The scene that frightened the life out of Sean Connery: “Do you think the bridge looks safe?”
In the annals of Hollywood history, few actors embodied a stereotypical ideal of masculinity more than Sean Connery. After all, for much of his career, the Scottish icon played a hairy-chested lothario and man of action who was admired by men and wanted by women. Connery came up in a different era, though, which may have been why he wasn’t as open with the press about anything that could have punctured this image, such as the things he feared. For instance, one scene in one of his most famous movies scared the life out of him – much to his director and co-star’s amusement.
Interestingly, Connery’s history of being forced to face his fears on movie sets goes back to 1962’s Dr No, the first time he played iconic super spy James Bond. In that film, there is a scene in which a tarantula crawls across Bond’s chest. The production enlisted a harmless Pink-toe Tarantula, a favourite among movie spider experts because of its small fangs and reluctance to bite – but Connery was so deathly afraid of spiders that he refused to let the hairy beast touch his skin. Director Terence Young shot the scene with a thin sheet of glass over Connery’s chest, which provided a barrier to the spider, but the results weren’t impressive, so stuntman Bob Simmons was drafted in to accomplish the shot.

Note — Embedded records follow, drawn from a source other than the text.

(** * DebuggerAgent: a shallow embedding of the test-remediation pipeline

    The development follows [ai_agent_project/tests/__init__.py]: the
    failure parser, the pattern matchers, the learning store, the three fix
    tiers and the retry loop.  Python [str] values are Rocq strings (code
    points below 256), the [dict] that keeps the learned fixes is an
    association list in insertion order, and the file system is a finite
    map from absolute paths to file contents. *)

From Stdlib Require Import String Ascii ZArith List Lia.
From stdpp Require Import base option list gmap strings.


#[local] Arguments String.append !_ _ / : simpl nomatch.

(** ** Python string primitives *)

Module PyStr.

Definition LF : ascii := "010"%char.
Definition TAB : ascii := "009"%char.

(** [s.startswith(p)], returning what follows the prefix. *)
Fixpoint strip_prefix (p s : string) : option string :=
  match p with
  | EmptyString => Some s
  | String a p' =>
      match s with
      | EmptyString => None
      | String b s' => if Ascii.eqb a b then strip_prefix p' s' else None
      end
  end.

Definition startswith (s p : string) : bool :=
  match strip_prefix p s with Some _ => true | None => false end.

(** [needle in hay]. *)
Fixpoint str_in (needle hay : string) : bool :=
  startswith hay needle
  || match hay with
     | EmptyString => false
     | String _ hay' => str_in needle hay'
     end.

(** [s.replace(old, new)] for a one-character [old]. *)
Fixpoint replace_char (old : ascii) (new : string) (s : string) : string :=
  match s with
  | EmptyString => EmptyString
  | String c s' =>
      if Ascii.eqb c old then new +:+ replace_char old new s'
      else String c (replace_char old new s')
  end.

(** The lines of a text, each with its line feed, as [readlines] and
    [splitlines(keepends=True)] on decoded text give them. *)
Fixpoint readlines (s : string) : list string :=
  match s with
  | EmptyString => []
  | String c s' =>
      if Ascii.eqb c LF then String c EmptyString :: readlines s'
      else match readlines s' with
           | [] => [String c EmptyString]
           | l :: ls => String c l :: ls
           end
  end.

(** [writelines]: the lines one after the other, nothing added. *)
Fixpoint writelines (ls : list string) : string :=
  match ls with
  | [] => EmptyString
  | l :: ls' => l +:+ writelines ls'
  end.

(** [s.split(sep)] for a one-character separator. *)
Fixpoint split_char (sep : ascii) (s : string) : list string :=
  match s with
  | EmptyString => [EmptyString]
  | String c s' =>
      if Ascii.eqb c sep then EmptyString :: split_char sep s'
      else match split_char sep s' with
           | [] => [String c EmptyString]
           | l :: ls => String c l :: ls
           end
  end.

(** [sep.join(parts)]. *)
Fixpoint join (sep : string) (parts : list string) : string :=
  match parts with
  | [] => EmptyString
  | [p] => p
  | p :: ps => p +:+ sep +:+ join sep ps
  end.

Fixpoint forall_char (f : ascii → bool) (s : string) : bool :=
  match s with
  | EmptyString => true
  | String c s' => f c && forall_char f s'
  end.

Definition not_LF (c : ascii) : bool := negb (Ascii.eqb c LF).

(** Whitespace removed by [str.strip()], for code points below 256. *)
Definition is_py_space (c : ascii) : bool :=
  let n := nat_of_ascii c in
  ((9 <=? n) && (n <=? 13)) || ((28 <=? n) && (n <=? 32))
  || (n =? 133) || (n =? 160).

Fixpoint lstrip (s : string) : string :=
  match s with
  | EmptyString => EmptyString
  | String c s' => if is_py_space c then lstrip s' else s
  end.

Fixpoint rstrip (s : string) : string :=
  match s with
  | EmptyString => EmptyString
  | String c s' =>
      match rstrip s' with
      | EmptyString => if is_py_space c then EmptyString else String c EmptyString
      | r => String c r
      end
  end.

Definition strip (s : string) : string := rstrip (lstrip s).

End PyStr.
Import PyStr.

(** ** The fragment of [re] the agent uses

    A pattern is a sequence of literals and of capturing repetitions of a
    character class, one or more times, lazy ([(.+?)]) or greedy ([(.+)],
    [(\d+)]).  [match_here] is a backtracking matcher in the order Python
    tries the alternatives: a lazy group grows one character at a time,
    a greedy one shrinks. *)

Module Re.

Inductive tok : Type :=
| Lit (s : string)
| Lazy1 (cls : ascii → bool)
| Greedy1 (cls : ascii → bool).

Definition pattern := list tok.

(** The dot: any character but a line feed. *)
Definition dot : ascii → bool := not_LF.

(** [\d] on code points below 256. *)
Definition digit (c : ascii) : bool :=
  let n := nat_of_ascii c in (48 <=? n) && (n <=? 57).

(** Groups captured and the text left after the match. *)
Fixpoint match_here (p : pattern) (s : string) {struct p}
  : option (list string * string) :=
  match p with
  | [] => Some ([], s)
  | Lit l :: p' =>
      match strip_prefix l s with
      | Some s' => match_here p' s'
      | None => None
      end
  | Lazy1 cls :: p' =>
      (fix lazy (s : string) : option (list string * string) :=
         match s with
         | EmptyString => None
         | String c s' =>
             if cls c then
               match match_here p' s' with
               | Some (gs, r) => Some (String c EmptyString :: gs, r)
               | None =>
                   match lazy s' with
                   | Some (g :: gs, r) => Some (String c g :: gs, r)
                   | _ => None
                   end
               end
             else None
         end) s
  | Greedy1 cls :: p' =>
      (fix greedy (s : string) : option (list string * string) :=
         match s with
         | EmptyString => None
         | String c s' =>
             if cls c then
               match greedy s' with
               | Some (g :: gs, r) => Some (String c g :: gs, r)
               | _ =>
                   match match_here p' s' with
                   | Some (gs, r) => Some (String c EmptyString :: gs, r)
                   | None => None
                   end
               end
             else None
         end) s
  end.

(** [re.search]: the leftmost match, as the text before it, the groups
    and the text after it. *)
Fixpoint search (p : pattern) (s : string)
  : option (string * list string * string) :=
  match match_here p s with
  | Some (gs, r) => Some (EmptyString, gs, r)
  | None =>
      match s with
      | EmptyString => None
      | String c s' =>
          match search p s' with
          | Some (pre, gs, r) => Some (String c pre, gs, r)
          | None => None
          end
      end
  end.

(** [re.finditer] for a pattern that matches no empty text: each search
    resumes where the previous match ended. *)
Fixpoint finditer_from (fuel : nat) (p : pattern) (s : string)
  : list (list string) :=
  match fuel with
  | O => []
  | S n =>
      match search p s with
      | Some (_, gs, r) => gs :: finditer_from n p r
      | None => []
      end
  end.

Definition finditer (p : pattern) (s : string) : list (list string) :=
  finditer_from (S (String.length s)) p s.

End Re.

(** ** Failure records and the failure parser *)

Record FailureRecord : Type := mkFailure {
  f_file : string;
  f_test : string;
  f_error : string
}.

(** [re.compile(r"FAILED (.+?)::(.+?) - (.+)")] *)
Definition failure_pattern : Re.pattern :=
  [Re.Lit "FAILED "; Re.Lazy1 Re.dot; Re.Lit "::"; Re.Lazy1 Re.dot;
   Re.Lit " - "; Re.Greedy1 Re.dot].

Definition record_of_groups (gs : list string) : option FailureRecord :=
  match gs with
  | [f; t; e] => Some (mkFailure f t e)
  | _ => None
  end.

(** [parse_test_failures]: one record per match of [failure_pattern], in the
    order [finditer] yields them. *)
Definition parse_test_failures (test_output : string) : list FailureRecord :=
  omap record_of_groups (Re.finditer failure_pattern test_output).


(** ** POSIX paths ([posixpath]) *)

Module Path.

Fixpoint ends_with_slash (s : string) : bool :=
  match s with
  | EmptyString => false
  | String c EmptyString => Ascii.eqb c "/"
  | String _ s' => ends_with_slash s'
  end.

(** [os.path.join(a, b)] *)
Definition join2 (a b : string) : string :=
  if startswith b "/" then b
  else if String.eqb a EmptyString || ends_with_slash a then a +:+ b
  else a +:+ "/" +:+ b.

(** [os.path.join] of a list of parts; with no part at all Python raises. *)
Definition join_all (parts : list string) : option string :=
  match parts with
  | [] => None
  | a :: ps => Some (fold_left join2 ps a)
  end.

Definition norm_step (initial_slashes : nat) (acc : list string)
    (comp : string) : list string :=
  if String.eqb comp EmptyString || String.eqb comp "." then acc
  else if negb (String.eqb comp "..")
          || (Nat.eqb initial_slashes 0 && Nat.eqb (length acc) 0)
          || match last acc with
             | Some c => String.eqb c ".."
             | None => false
             end
       then acc ++ [comp]
       else removelast acc.

Fixpoint slashes (n : nat) : string :=
  match n with
  | O => EmptyString
  | S n' => String "/" (slashes n')
  end.

(** [os.path.normpath] *)
Definition normpath (path : string) : string :=
  if String.eqb path EmptyString then "."
  else
    let initial_slashes :=
      if startswith path "/" then
        if startswith path "//" && negb (startswith path "///") then 2 else 1
      else 0 in
    let comps := fold_left (norm_step initial_slashes) (split_char "/" path) [] in
    let path' := slashes initial_slashes +:+ join "/" comps in
    if String.eqb path' EmptyString then "." else path'.

(** [os.path.abspath] in the working directory [cwd]. *)
Definition abspath (cwd path : string) : string :=
  normpath (if startswith path "/" then path else join2 cwd path).

End Path.

(** ** Exceptions and results *)

Inductive exn : Type :=
| TypeError
| AttributeError
| FileNotFoundError
| ReError
| JSONDecodeError
| ExternalError.

Inductive result (A : Type) : Type :=
| Ret (a : A)
| Raise (e : exn).
Arguments Ret {A} a.
Arguments Raise {A} e.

Fast forward to 1975, and Connery again found himself battling one of his phobias. You see, he was never comfortable with heights, so it was to his mounting horror that he realised that The Man Who Would Be King director John Huston intended for him to walk out into the middle of a rickety-looking rope bridge suspended over a 100-foot drop in North Africa’s Atlas Mountains.
Connery’s co-star, Michael Caine, found his nervousness about the scene amusing. However, he was even more tickled by Huston’s no-nonsense approach to Connery raising his concerns. The iconic Get Carter star told Sabotage Times in 2011, “Sean Connery’s not the biggest fan of heights. There was a day when we were shooting on the rope bridge, and Sean turned to John and said, ‘Do you think the bridge looks safe?'”

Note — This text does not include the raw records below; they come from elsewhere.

(** * The services and the pool *)

(** X17. Each method of [StockService] takes one client, and releases it
    exactly when the repository call returns, the [release] call coming
    after the repository call and outside any [finally].  So [getStock] and
    [getAllStocks] always release and return what the repository returned,
    and so does [updateStock] with fields; [updateStock] without fields
    throws the repository's "No fields to update" and never releases the
    client it took, and [createStock] keeps the client whenever the insert is
    refused. *)
Theorem stock_service_and_the_pool s :
  (forall t,
     StockService.getStock t s
     = (Ok (stocks (store s) !! t),
        mkPooled (store s) (S (acquired s)) (S (released s)))) /\
  StockService.getAllStocks s
  = (Ok (map_to_list (stocks (store s))).*2,
     mkPooled (store s) (S (acquired s)) (S (released s))) /\
  (forall t fields,
     fields <> [] ->
     exists db',
       StockDAO.updateStock t fields (store s) = (Ok tt, db') /\
       StockService.updateStock t fields s
       = (Ok tt, mkPooled db' (S (acquired s)) (S (released s)))) /\
  (forall t,
     StockService.updateStock t [] s
     = (Throw (Error "No fields to update"),
        mkPooled (store s) (S (acquired s)) (released s))) /\
  (forall stock,
     StockService.createStock stock s
     = match StockDAO.createStock stock (store s) with
       | (Ok _, db') => (Ok tt, mkPooled db' (S (acquired s)) (S (released s)))
       | (Throw e, db') => (Throw e, mkPooled db' (S (acquired s)) (released s))
       end).
Proof.
  split; [reflexivity|]. split; [reflexivity|]. split; [|split; [reflexivity|]].
  - intros t [|kv fields] Hne; [done|]. eexists. split; reflexivity.
  - intros stock.
    unfold StockService.createStock, StockDAO.createStock, query_insert_stocks,
      pbind, lift, connect, release, pret. simpl.
    destruct (stocks (store s) !! ticker stock); reflexivity.
Qed.

Lemma stock_service_and_the_pool_witness :
  exists db',
    StockDAO.updateStock "XYZ" [(f_price, 120)] db_cash = (Ok tt, db') /\
    StockService.updateStock "XYZ" [(f_price, 120)] (mkPooled db_cash 3 3)
    = (Ok tt, mkPooled db' 4 4).
Proof.
  apply (proj1 (proj2 (proj2 (stock_service_and_the_pool (mkPooled db_cash 3 3))))
           "XYZ" [(f_price, 120)]).
  discriminate.
Defined.


(** * The item action loader *)

Section Loader.

Import ItemActions.

Implicit Types (actions : gmap string (list ItemAction)) (pairs : list ItemFile).

Lemma for_in_keys_NoDup {A} (array : list A) : NoDup (for_in_keys array).
Proof.
  unfold for_in_keys. rewrite imap_seq_0.
  apply NoDup_fmap_2; [apply _ | apply NoDup_seq].
Qed.

Lemma for_in_keys_elem {A} (array : list A) k :
  k ∈ for_in_keys array <-> exists i : nat, (i < length array)%nat /\ k = pretty i.
Proof.
  unfold for_in_keys. rewrite elem_of_lookup_imap. split.
  - intros (i & y & -> & Hy). exists i. split; [|done].
    by eapply lookup_lt_Some.
  - intros (i & Hi & ->). destruct (lookup_lt_is_Some_2 array i Hi) as [y Hy].
    by exists i, y.
Qed.

Lemma register_all_lookup a keys actions k :
  NoDup keys ->
  foldl (register a) actions keys !! k
  = if decide (k ∈ keys) then Some (default [] (actions !! k) ++ [a])
    else actions !! k.
Proof.
  revert actions. induction keys as [|k0 keys IH]; intros actions Hnd.
  - simpl. destruct (decide (k ∈ [])) as [Hin|_]; [by apply elem_of_nil in Hin | done].
  - apply NoDup_cons in Hnd as [Hfresh Hnd]. simpl. rewrite IH by done.
    destruct (decide (k = k0)) as [->|Hne].
    + rewrite (decide_False (P:=k0 ∈ keys)) by done.
      rewrite (decide_True (P:=k0 ∈ k0 :: keys)) by apply list_elem_of_here.
      unfold register. by rewrite lookup_insert_eq.
    + assert (register a actions k0 !! k = actions !! k) as ->
        by (unfold register; by rewrite lookup_insert_ne).
      destruct (decide (k ∈ keys)) as [Hin|Hnot].
      * by rewrite (decide_True (P:=k ∈ k0 :: keys))
          by (by apply list_elem_of_further).
      * rewrite (decide_False (P:=k ∈ k0 :: keys)); [done|].
        intros Hin. apply elem_of_cons in Hin as [?|?]; done.
Qed.

Lemma load_file_lookup_index actions pair (i : nat) :
  load_file actions pair !! pretty i
  = if decide (i < length (itemIds pair))%nat
    then Some (default [] (actions !! pretty i) ++ [action pair])
    else actions !! pretty i.
Proof.
  unfold load_file. rewrite register_all_lookup by apply for_in_keys_NoDup.
  destruct (decide (i < length (itemIds pair))%nat) as [Hlt|Hge].
  - rewrite decide_True; [done|]. apply for_in_keys_elem. eauto.
  - rewrite decide_False; [done|].
    intros Hin. apply for_in_keys_elem in Hin as (j & Hj & Heq).
    apply (inj pretty) in Heq. lia.
Qed.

We can only imagine how small and embarrassed Connery must have felt when Huston completely disregarded his legitimate fear of heights by deadpanning, “Sean, the bridge looks the way it always has. The only difference is that today, you’re going to be standing in the middle of it.”

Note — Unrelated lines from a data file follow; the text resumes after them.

(** Modelled from the spec: the EEPROM device is not part of the sketch; a
    cell that was never written reads as all-ones (0xFF), "original
    hardware-uninitialized storage reads as all-ones". *)
Definition cell (store : gmap Z Z) (address : Z) : Z :=
  to_uint8 (default 255 (store !! address)).

(** [uint8_t EEPROM.read(int address)] *)
Definition EEPROM_read (address : Z) : M Z :=
  fun b => let v := cell (eeprom b) address in
           (v, log (EepromRead address v) b).

(** [void EEPROM.write(int address, uint8_t value)] *)
Definition EEPROM_write (address : Z) (byte : Z) : M unit :=
  fun b => (tt, log (EepromWrite address (to_uint8 byte))
                    (with_eeprom (insert address (to_uint8 byte)) b)).

Definition irrecv_enableIRIn : M unit :=
  fun b => (tt, log IrEnable b).

(** [irrecv.decode(&irresult)]: true when a command was recognised, and
    then [irresult] holds it. *)
Definition irrecv_decode : M bool :=
  fun b => match ir b (polls b) with
           | Some r => (true, log (IrDecode true) (with_vars (set_irresult r) (next_poll b)))
           | None => (false, log (IrDecode false) (next_poll b))
           end.

Definition irrecv_resume : M unit :=
  fun b => (tt, log IrResume b).

(** ** The sketch *)

(** [void saveToEeprom(long value, int address)] *)
Definition saveToEeprom (value : Z) (address : Z) : M unit :=
  let data := [to_int (highWord value); to_int (lowWord value)] in
  for_loop 2 0 tt (fun i _ =>
    EEPROM_write (int_add address (int_mul i 2)) (highByte (data !!! Z.to_nat i)) ;;
    EEPROM_write (int_add (int_add address (int_mul i 2)) 1) (lowByte (data !!! Z.to_nat i))).

(** [long loadFromEeprom(int address)] *)
Definition loadFromEeprom (address : Z) : M Z :=
  data <- for_loop 4 0 [0; 0; 0; 0] (fun i data =>
            v <- EEPROM_read (int_add address i) ;;
            ret (<[Z.to_nat i := v]> data)) ;;
  let high := to_int (word (data !!! 0%nat) (data !!! 1%nat)) in
  let low := to_int (word (data !!! 2%nat) (data !!! 3%nat)) in
  let result := makeLong high low in
  ret result.

(** [int getButtonState(int pin, boolean pullUp)], the body of its loop:
    [Some r] when a round executes [return r], [None] when the loop runs
    out. *)
Fixpoint getButtonState_rounds (n : nat) (pin pinState : Z) : M (option Z) :=
  match n with
  | O => ret None
  | S n' =>
      delay 10 ;;
      again <- digitalRead pin ;;
      if negb (again =? pinState) then ret (Some (-1))
      else getButtonState_rounds n' pin pinState
  end.

Definition getButtonState (pin : Z) (pullUp : bool) : M Z :=
  pinState <- digitalRead pin ;;
  early <- getButtonState_rounds 3 pin pinState ;;
  match early with
  | Some r => ret r
  | None => ret (Z.lxor (of_boolean pullUp) pinState)
  end.

(** [void processLearnButton()] *)
Definition processLearnButton : M unit :=
  buttonState <- getButtonState LEARN_BUTTON_PIN true ;;
  if buttonState =? -1 then ret tt
  else
    committed <- get learnButtonState ;;
    if buttonState =? of_boolean committed then ret tt
    else
      put (set_learnButtonState (to_boolean buttonState)) ;;
      put (set_learnModeEnabled (to_boolean buttonState)).

(** [void processLearnLed()] *)
Definition processLearnLed : M unit :=
  mode <- get learnModeEnabled ;;
  digitalWrite LEARN_LED_PIN mode.

(** [void processWorkLed()] *)
Definition processWorkLed : M unit :=
  led <- get workLedState ;;
  digitalWrite WORK_LED_PIN led.

(** [void processCode(long value)] *)
Definition processCode (value : Z) : M unit :=
  mode <- get learnModeEnabled ;;
  if mode then
    put (set_irCodeData value) ;;
    code <- get irCodeData ;;
    saveToEeprom code IR_CODE_DATA_ADDRESS ;;
    put (set_learnModeEnabled false) ;;
    delay 100
  else
    code <- get irCodeData ;;
    if code =? value then
      led <- get workLedState ;;
      put (set_workLedState (negb led)) ;;
      delay 100
    else ret tt.

(** [void setup()] *)
Definition setup : M unit :=
  pinModeOutput LEARN_LED_PIN ;;
  pinModeOutput WORK_LED_PIN ;;
  code <- loadFromEeprom IR_CODE_DATA_ADDRESS ;;
  put (set_irCodeData code) ;;
  irrecv_enableIRIn.

Section Receiver.

(** The receiver library's protocol tag [RC6], an [int] constant of
    [IRremote.h]; the library is not part of the sketch, so the tag is
    left open. *)
Variable RC6 : Z.

(** [void processIr()].  [0xFFFFFFFF] is an [unsigned long] literal, so the
    comparison is made in [unsigned long]; [~0x8000LL] is a [long long],
    so the conjunction is made there and converted back to [long]. *)
Definition processIr : M unit :=
  ready <- irrecv_decode ;;
  if ready then
    raw <- get irresult ;;
    let value := to_long (IRremote.value raw) in
    (if negb (4294967295 =? to_ulong value) then
       tag <- get irresult ;;
       let value :=
         if IRremote.decode_type tag =? RC6
         then to_long (Z.land value (Z.lnot 32768))
         else value in
       processCode value
     else ret tt) ;;
    irrecv_resume
  else ret tt.

(** [void loop()] *)
Definition loop : M unit :=
  processLearnButton ;;
  processLearnLed ;;
  processWorkLed ;;
  processIr.

(** [n] passes of [loop], as the Arduino runtime makes them. *)
Fixpoint loops (n : nat) : M unit :=
  match n with
  | O => ret tt
  | S n' => loop ;; loops n'
  end.

(** [n] polls of the receiver alone. *)
Fixpoint polls_of_processIr (n : nat) : M unit :=
  match n with
  | O => ret tt
  | S n' => processIr ;; polls_of_processIr n'
  end.

End Receiver.

(** The board at reset: the globals hold their initialisers, nothing has
    been driven or called yet. *)
Definition power_on (store : gmap Z Z) (button : Z -> nat -> bool)
    (remote : nat -> option IRremote.decode_results) : Board :=
  mkBoard (mkSketch false false false 0 (IRremote.mk_results 0 0))
          store ∅ button 0 remote 0 [].

(** ** What the spec calls the persisted layout *)

(** Byte [k] of the 32-bit pattern of [v], byte 0 being the least
    significant. *)
Definition byte_at (k : Z) (v : Z) : Z := (to_ulong v / 2 ^ (8 * k)) mod 256.

(** The four bytes of a 32-bit value, most significant first. *)
Definition big_endian (v : Z) : list Z :=
  [byte_at 3 v; byte_at 2 v; byte_at 1 v; byte_at 0 v].

(** The cells [address .. address+3] of a store, in address order. *)
Definition stored_at (store : gmap Z Z) (address : Z) : list Z :=
  [cell store address; cell store (address + 1);
   cell store (address + 2); cell store (address + 3)].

Ultimately, Connery stepped up to the plate and walked on the rope bridge, but he most certainly wasn’t the person who did what came next. Stuntman Joe Powell was the poor soul tasked with taking a nosedive off the bridge into the cavernous ravine below, with only a target area covered in boxes to break his fall. Indeed, if Powell hadn’t calculated his fall perfectly and missed the boxes, he would have continued a further 2,000 feet into the abyss below.
Huston called Powell’s fearless fall “the darnedest stunt I ever saw,” while Caine was too anxious to even watch it occur. He reportedly declared, “I’m not going to watch this one,” and we can only assume Connery, who was already so terrified of heights, adopted the same tactic.